An den Gymnasien waren es 390 Schülerinnen und Schüler, auf den Realschulen 495. Ein deutlicher Anstieg gegenüber dem Jahrgang zuvor – was wohl auch daran liegen dürfte, dass die gelockerten Sonderregelungen für die Versetzung nicht mehr galten.

Tatsächlich sind es auch in beiden Schulformen mehr Wiederholende als in dem Schuljahr 2019/2020, in dem die Corona-Pandemie gerade begann. Damals waren es 330 Wiederholende an den Realschulen und 340 an den Gymnasien.

Dies lässt sich durchaus als Unterstützung für Til Kahnerts Vermutung interpretieren. Es könnte sein, dass mehr Schülerinnen und Schüler Probleme bekommen haben, obwohl sie vorher mithilfe gelockerter Regeln versetzt wurden.

Til Kahnert wiederholt die Klasse freiwillig

Wie viele Dortmunder Schülerinnen und Schüler das nun beendete Schuljahr 2021/22 nicht geschafft haben, lässt sich indes noch nicht sagen. Laut IT.NRW werden die Daten erst nach den Sommerferien erhoben und im Frühjahr 2023 vorliegen.

In Dortmunds Nachbarschaft, in Essen, das in Größe und Struktur mit Dortmund vergleichbar ist, zeigt sich eine ähnliche Tendenz, wie die WAZ berichtet: Nach dem ersten Lockdown hätten sechs Prozent der Realschülerinnen und -schüler zum Schuljahr 2020/2021 das Schuljahr wiederholt. Zum jetzt beendeten Schuljahr 2021/2022 ebenfalls – an den Gymnasien waren es zwei Prozent.

An den Essener Realschulen sei das Problem sogar so drastisch, dass 260 Schülerinnen und Schüler zum nächsten Schuljahr auf die Hauptschule wechseln müssten, weil sie zum zweiten Mal nicht versetzt wurden, wie unter Berufung auf interne Informationen aus Essener Schulkreisen berichtet wird. Entsprechende Zahlen zu Dortmund liegen noch nicht vor.
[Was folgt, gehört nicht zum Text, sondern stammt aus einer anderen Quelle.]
(* ===== verification/Memory.v ===== *)
(** * Byte memory

    The RAM of the chip as a finite map from addresses to bytes, with the
    little-endian word accesses the compiled code makes.  Cells never written
    read as zero, as the C start-up code leaves static data. *)
From S2P Require Import Prelude.

Abbreviation mem := (gmap Z Z).

Definition load8 (m : mem) (a : Z) : Z := u8 (default 0 (m !! a)).
Definition store8 (m : mem) (a v : Z) : mem := <[a := u8 v]> m.

Definition load32 (m : mem) (a : Z) : Z :=
  load8 m a + 2 ^ 8 * load8 m (a + 1) + 2 ^ 16 * load8 m (a + 2) + 2 ^ 24 * load8 m (a + 3).
Definition store32 (m : mem) (a v : Z) : mem :=
  store8 (store8 (store8 (store8 m a v) (a + 1) (v / 2 ^ 8)) (a + 2) (v / 2 ^ 16))
    (a + 3) (v / 2 ^ 24).

Fixpoint load_bytes (m : mem) (a : Z) (n : nat) : list Z :=
  match n with
  | O => []
  | S n' => load8 m a :: load_bytes m (a + 1) n'
  end.

Fixpoint store_bytes (m : mem) (a : Z) (l : list Z) : mem :=
  match l with
  | [] => m
  | b :: l' => store_bytes (store8 m a b) (a + 1) l'
  end.

(** Two memories are equivalent when every byte reads the same. *)
Definition mem_eq (m1 m2 : mem) : Prop := forall a, load8 m1 a = load8 m2 a.
#[export] Instance mem_equiv : Equiv mem := mem_eq.

#[export] Instance mem_equivalence : Equivalence (≡@{mem}).
Proof.
  split; unfold equiv, mem_equiv, mem_eq.
  - done.
  - intros ?? H a. by rewrite H.
  - intros ??? H1 H2 a. by rewrite H1.
Qed.

Lemma load8_range m a : 0 <= load8 m a < 256.
Proof. apply u8_range. Qed.

Lemma load8_store8 m a b v : load8 (store8 m a v) b = if a =? b then u8 v else load8 m b.
Proof.
  unfold load8, store8. destruct (Z.eqb_spec a b) as [->|Hne].
  - rewrite lookup_insert_eq. simpl. apply u8_u8.
  - by rewrite lookup_insert_ne.
Qed.

Lemma load8_store8_eq m a v : load8 (store8 m a v) a = u8 v.
Proof. by rewrite load8_store8, Z.eqb_refl. Qed.

Lemma load8_store8_ne m a b v : a <> b -> load8 (store8 m a v) b = load8 m b.
Proof. intros. rewrite load8_store8. by destruct (Z.eqb_spec a b). Qed.

#[export] Instance load8_proper : Proper ((≡@{mem}) ==> (=) ==> (=)) load8.
Proof. intros m1 m2 H a ? <-. apply H. Qed.

#[export] Instance store8_proper : Proper ((≡@{mem}) ==> (=) ==> (=) ==> (≡)) store8.
Proof. intros m1 m2 H a ? <- v ? <- b. rewrite !load8_store8. by rewrite (H b). Qed.

#[export] Instance load32_proper : Proper ((≡@{mem}) ==> (=) ==> (=)) load32.
Proof. intros m1 m2 H a ? <-. unfold load32. by rewrite H. Qed.

#[export] Instance store32_proper : Proper ((≡@{mem}) ==> (=) ==> (=) ==> (≡)) store32.
Proof. intros m1 m2 H a ? <- v ? <-. unfold store32. by rewrite H. Qed.

(** Reads of a stored word, at the byte granularity. *)
Lemma load8_store32_ne m a b v :
  b < a \/ a + 4 <= b -> load8 (store32 m a v) b = load8 m b.
Proof. intros. unfold store32. rewrite !load8_store8_ne; lia || done. Qed.

Lemma load32_range m a : 0 <= load32 m a < 2 ^ 32.
Proof.
  unfold load32.
  pose proof (load8_range m a). pose proof (load8_range m (a + 1)).
  pose proof (load8_range m (a + 2)). pose proof (load8_range m (a + 3)). lia.
Qed.

Lemma load32_store32_eq m a v : load32 (store32 m a v) a = u32 v.
Proof.
  unfold load32, store32.
  rewrite !load8_store8.
  repeat match goal with |- context [?x =? ?y] => destruct (Z.eqb_spec x y); try lia end.
  unfold u8, u32. zdm.
Qed.

Lemma load32_store32_ne m a b v :
  b + 4 <= a \/ a + 4 <= b -> load32 (store32 m a v) b = load32 m b.
Proof. intros. unfold load32. rewrite !load8_store32_ne by lia. done. Qed.

Lemma load32_store8_ne m a b v :
  a < b \/ b + 4 <= a -> load32 (store8 m a v) b = load32 m b.
Proof. intros. unfold load32. rewrite !load8_store8_ne by lia. done. Qed.

(** Blocks of bytes. *)
Lemma length_load_bytes m a n : length (load_bytes m a n) = n.
Proof. revert a. induction n; intros; simpl; auto. Qed.

Lemma load_bytes_lookup m a n i :
  (i < n)%nat -> load_bytes m a n !! i = Some (load8 m (a + Z.of_nat i)).
Proof.
  revert a i. induction n as [|n IH]; intros a [|i] Hi; simpl; try lia.
  - by rewrite Z.add_0_r.
  - rewrite IH by lia. do 2 f_equal. lia.
Qed.

Lemma load8_store_bytes m a l b :
  load8 (store_bytes m a l) b =
  if (a <=? b) && (b <? a + Z.of_nat (length l))
  then u8 (default 0 (l !! Z.to_nat (b - a))) else load8 m b.
Proof.
  revert m a. induction l as [|x l IH]; intros m a; cbn [store_bytes length].
  - destruct (Z.leb_spec a b), (Z.ltb_spec b (a + Z.of_nat 0)); simpl; try lia; done.
  - rewrite IH, load8_store8.
    destruct (Z.leb_spec (a + 1) b), (Z.leb_spec a b), (Z.eqb_spec a b),
      (Z.ltb_spec b (a + 1 + Z.of_nat (length l))),
      (Z.ltb_spec b (a + Z.of_nat (S (length l)))); try lia; simpl; try done.
    + replace (Z.to_nat (b - a)) with (S (Z.to_nat (b - (a + 1)))) by lia. done.
    + subst. by rewrite Z.sub_diag.
Qed.

Lemma load_bytes_ext m1 m2 a n :
  (forall i, 0 <= i < Z.of_nat n -> load8 m1 (a + i) = load8 m2 (a + i)) ->
  load_bytes m1 a n = load_bytes m2 a n.
Proof.
  intros H. apply list_eq. intros i.
  destruct (decide (i < n)%nat) as [Hi|Hi].
  - rewrite !load_bytes_lookup by done. f_equal. apply H. lia.
  - by rewrite !lookup_ge_None_2 by (rewrite length_load_bytes; lia).
Qed.

Lemma load_bytes_app m a n1 n2 :
  load_bytes m a (n1 + n2) = load_bytes m a n1 ++ load_bytes m (a + Z.of_nat n1) n2.
Proof.
  revert a. induction n1 as [|n IH]; intros a; simpl; [f_equal; lia|].
  rewrite IH. do 3 f_equal. lia.
Qed.

Lemma load_bytes_Forall m a n : Forall (fun b => 0 <= b < 256) (load_bytes m a n).
Proof. revert a. induction n; intros; simpl; constructor; auto using load8_range. Qed.

Lemma load_store_bytes m a l :
  Forall (fun b => 0 <= b < 256) l -> load_bytes (store_bytes m a l) a (length l) = l.
Proof.
  intros Hl. apply list_eq. intros i.
  destruct (decide (i < length l)%nat) as [Hi|Hi].
  - rewrite load_bytes_lookup by done. rewrite load8_store_bytes.
    replace (Z.to_nat (a + Z.of_nat i - a)) with i by lia.
    destruct (lookup_lt_is_Some_2 l i Hi) as [b Hb]. rewrite Hb.
    destruct (Z.leb_spec a (a + Z.of_nat i)), (Z.ltb_spec (a + Z.of_nat i) (a + Z.of_nat (length l)));
      try lia; simpl.
    rewrite u8_small; [done|]. by apply (Forall_lookup_1 _ _ _ _ Hl Hb).
  - rewrite !lookup_ge_None_2; try done; rewrite ?length_load_bytes; lia.
Qed.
Til hat sich derweil dazu entschieden, die 12. Klasse freiwillig zu wiederholen. Gut findet er das nicht. Mit Nachhilfe versucht er, den Stoff aufzuholen. Das gelinge ihm aber nur schwer, denn die Lücke sei groß.

Er ist sich sicher, dass er ohne die Corona-Pandemie jetzt in die 13. Klasse wechseln würde, auf dem Weg zu einem soliden Abi – und seinem Ziel näher, ein duales Studium bei der Polizei zu beginnen.

Einen Überflieger-Schnitt würde er zwar nicht schaffen, sagt Til. Er beschreibt sich eher als durchschnittlichen Schüler. Aber er wäre nach eigener Einschätzung besser als jetzt. Vor der Corona-Pandemie lag er in Mathe zwischen den Noten 3 und 4.